EN KO
← All Publications

Beyond Task-Oriented and Chitchat Dialogues: Proactive and Transition-Aware Conversational Agents

EMNLP 2025
Yejin Yoon, Yuri Son, Namyoung So, Minseo Kim, Minsoo Cho, Chanhee Park, Seungshin Lee, Taeuk Kim

One-Line Summary

TACT is a large-scale dataset (9,936 dialogues from SLURP + 7,109 from MultiWOZ) with structurally diverse mode transitions between task-oriented dialogue and chitchat, paired with novel Switch/Recovery metrics and a DPO-based training framework that achieves 75.74% joint mode-intent accuracy and a 70.1% human win rate against GPT-4o.

TACT dialogue scenario
Figure 2. Only the TACT-trained agent exhibits transition-awareness and proactivity by successfully returning to the original train-booking task after a chitchat interruption about scenic routes. Models trained on FusedChat, InterfereChat, and GPT-4o-mini all fail to recover the original context.

Background & Motivation

Conversational agents have traditionally been developed for either task-oriented dialogue (TOD) systems or open-ended chitchat, with limited progress in unifying the two. Yet real-world conversations naturally involve fluid transitions between these modes -- for example, a user booking a train ticket might casually mention enjoying scenic routes, then expect the agent to return to the booking task seamlessly.

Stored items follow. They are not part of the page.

(* ===== verification/WaitableQueue.v ===== *)
(** * Waitable queues ([v2/include/exasol/udf/v2/waitable_queue.hpp])

    A queue with an event descriptor, so that a consumer can wait for elements with epoll.
    The queues themselves are third-party code: their two operations are parameters, which
    may throw. The first part is the class as it is written; the second part interleaves
    threads that use it, each queue operation and each system call being one atomic step.
    What a queue promises is a parameter there, for the two queues differ: the SPSC queue
    documents that [try_dequeue] fails if it is empty, the MPMC queue that it is then
    "likely but not guaranteed to be empty"; and storing may throw if copying an element
    may. *)
From Stdlib Require Import Sorting.Permutation.
From S2P Require Import Prelude Posix EventFd.

Open Scope string_scope.
Open Scope list_scope.
Open Scope Z_scope.

(** ** The class *)
Record WaitableQueue (Q S : Type) : Type := mkQueue {
  queue_storage : Q;
  notification_fd : option S;   (* [None] for the null pointer that a move leaves *)
}.
Arguments mkQueue {Q S} _ _.
Arguments queue_storage {Q S} _.
Arguments notification_fd {Q S} _.

#[export] Instance WaitableQueue_rebuild Q S : Rebuild (WaitableQueue Q S) :=
  λ w, mkQueue (queue_storage w) (notification_fd w).

Section waitable_queue.
Context {S Q T : Type} `{!EventFd S}.
(** [Queue::enqueue], [Queue::try_dequeue], what a move leaves of a queue, and
    [EventFd::native_handle] *)
Context (q_enqueue : T → M Q v2_exn bool) (q_try_dequeue : M Q v2_exn (option T)).
Context (q_moved : Q → Q).
Context (event_handle : S → Z).
#[local] Notation W A := (M (WaitableQueue Q S) v2_exn A).

Definition WaitableQueue_new (queue : Q) (event_fd : option S) : v2_exn + WaitableQueue Q S :=
  match event_fd with
  | None => inl (invalid_argument "eventfd implementation must not be null")
  | Some e => inr (mkQueue queue (Some e))
  end.

Definition queue_move_construct (other : WaitableQueue Q S) :
  WaitableQueue Q S * WaitableQueue Q S :=
  (other, mkQueue (q_moved (queue_storage other)) None).

(** The assignment of a different queue also gives the event descriptor that it destroys. *)
Definition queue_move_assign (this other : WaitableQueue Q S) :
  (WaitableQueue Q S * WaitableQueue Q S) * option S :=
  (queue_move_construct other, notification_fd this).

Definition queue_native_handle (this : WaitableQueue Q S) : Z :=
  match notification_fd this with None => -1 | Some e => event_handle e end.

(** A call through [notification_fd] *)
Definition on_event {A} (m : M S v2_exn A) : W A := λ this,
  match notification_fd this with
  | None => (Undef, this)
  | Some e => let '(o, e') := m e in (o, this <| notification_fd := Some e' |>)
  end.

(** A call of the queue; what it throws is passed on. *)
Definition on_queue {A} (f : M Q v2_exn A) : W A := λ this,
  let '(o, q) := f (queue_storage this) in (o, this <| queue_storage := q |>).

(** The loops of [notify] and of [drain_notifications]: a round ends the loop, with a
    value, or asks for another one; [fuel] bounds the rounds that are interrupted. *)
Fixpoint notify (fuel : nat) : W unit :=
  match fuel with
  | O => blocked
  | Datatypes.S fuel =>
      again ← try_catch (on_event write_notification;; mret false) (λ error,
        match error with
        | system_error code _ =>
            if code =? EINTR then mret true
            else if code =? EAGAIN then mret false else throw error
        | _ => throw error
        end);
      if (again : bool) then notify fuel else mret tt
  end.

Definition enqueue (fuel : nat) (value : T) : W bool :=
  ok ← on_queue (q_enqueue value);
  if negb ok then mret false else notify fuel;; mret true.

(** [for (; first != last; ++first) …], giving the count *)
Fixpoint enqueue_loop (values : list T) : W Z :=
  match values with
  | [] => mret 0
  | value :: values' =>
      ok ← on_queue (q_enqueue value);
      if negb ok then mret 0 else n ← enqueue_loop values'; mret (u64 (n + 1))
  end.

Definition enqueue_batch (fuel : nat) (values : list T) : W Z :=
  enqueued ← enqueue_loop values;
  when (negb (enqueued =? 0)) (notify fuel);;
  mret enqueued.

Definition try_dequeue : W (option T) := on_queue q_try_dequeue.

Fixpoint drain_loop (fuel : nat) (total : Z) : W Z :=
  match fuel with
  | O => blocked
  | Datatypes.S fuel =>
      r ← try_catch (value ← on_event read_notification; mret (inl (u64 (total + value))))
        (λ error,
          match error with
          | system_error code _ =>
              if code =? EINTR then mret (inl total)
              else if code =? EAGAIN then mret (inr total) else throw error
          | _ => throw error
          end);
      match r with
      | inl total' => drain_loop fuel total'
      | inr total' => mret total'
      end
  end.
Definition drain_notifications (fuel : nat) : W Z := drain_loop fuel 0.
End waitable_queue.

(** ** Threads that share a queue

    A producer is in the middle of [enqueue] or [enqueue_batch] when it has stored
    elements since its last notification. A consumer follows the comment on
    [drain_notifications]: wait for the descriptor, drain it, dequeue until the queue is
    empty and recheck it before it waits again. *)
Inductive phase : Type := Waiting | Draining | Dequeuing | Rechecking.

#[export] Instance phase_eq_dec : EqDecision phase.
Proof. solve_decision. Defined.

(** What the queue promises: [try_dequeue] fails only on an empty queue; storing an
    element does not throw *)
Record queue_contract : Type := mkContract { q_exact : bool; q_nothrow : bool }.

Record threads (T : Type) : Type := mkThreads {
  items : list T;
  counter : Z;
  producers : list nat;      (* the elements each has stored and not notified *)
  consumers : list phase;
  stored : list T;
  delivered : list T;
}.
Arguments mkThreads {T} _ _ _ _ _ _.
Arguments items {T} _.
Arguments counter {T} _.
Arguments producers {T} _.
Arguments consumers {T} _.
Arguments stored {T} _.
Arguments delivered {T} _.

#[export] Instance threads_rebuild T : Rebuild (threads T) :=
  λ s, mkThreads (items s) (counter s) (producers s) (consumers s) (stored s) (delivered s).

(** What a notification leaves in the counter; a saturated one stays readable. *)
Definition notified (c : Z) : Z := default c (kernel_write c).

Section interleaving.
Context {T : Type} (promised : queue_contract).
Implicit Types s : threads T.

Inductive producer_step : threads T → threads T → Prop :=
  | step_store s p k x :
      producers s !! p = Some k →
      producer_step s (s <| items := items s ++ [x] |> <| stored := stored s ++ [x] |>
                         <| producers := <[p := S k]> (producers s) |>)
  | step_notify s p k :
      producers s !! p = Some (S k) →
      producer_step s (s <| counter := notified (counter s) |>
                         <| producers := <[p := 0%nat]> (producers s) |>)
  | step_throw s p k :     (* the exception leaves the call before [notify] *)
      producers s !! p = Some k → q_nothrow promised = false →
      producer_step s (s <| producers := <[p := 0%nat]> (producers s) |>).

(** When [try_dequeue] may return false *)
Definition may_miss s : Prop := q_exact promised = true → items s = [].

(** A consumer that is dequeuing, the recheck included *)
Definition looking (p : phase) : bool :=
  match p with Dequeuing | Rechecking => true | _ => false end.

Inductive consumer_step : threads T → threads T → Prop :=
  | step_wake s i :
      consumers s !! i = Some Waiting → 0 < counter s →
      consumer_step s (s <| consumers := <[i := Draining]> (consumers s) |>)
  | step_read s i v c :
      consumers s !! i = Some Draining → kernel_read (counter s) = Some (v, c) →
      consumer_step s (s <| counter := c |>)
  | step_drained s i :
      consumers s !! i = Some Draining → kernel_read (counter s) = None →
      consumer_step s (s <| consumers := <[i := Dequeuing]> (consumers s) |>)
  | step_dequeue s i p before x after :
      consumers s !! i = Some p → looking p = true → items s = before ++ x :: after →
      consumer_step s (s <| items := before ++ after |> <| delivered := delivered s ++ [x] |>
                         <| consumers := <[i := Dequeuing]> (consumers s) |>)
  | step_missed s i :
      consumers s !! i = Some Dequeuing → may_miss s →
      consumer_step s (s <| consumers := <[i := Rechecking]> (consumers s) |>)
  | step_missed_again s i :
      consumers s !! i = Some Rechecking → may_miss s →
      consumer_step s (s <| consumers := <[i := Waiting]> (consumers s) |>).

Definition threads_step s s' : Prop := producer_step s s' ∨ consumer_step s s'.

Problem with Existing Datasets: Prior mode-switching datasets like FusedChat and InterfereChat allow only a single transition between TOD and chitchat (at most 1 switch point), and lack structural diversity. They adhere to a TOD-centric perspective, inserting chitchat at fixed points as single exchanges. This makes them unsuitable for modeling the dynamic, multi-turn transitions that occur in real conversations.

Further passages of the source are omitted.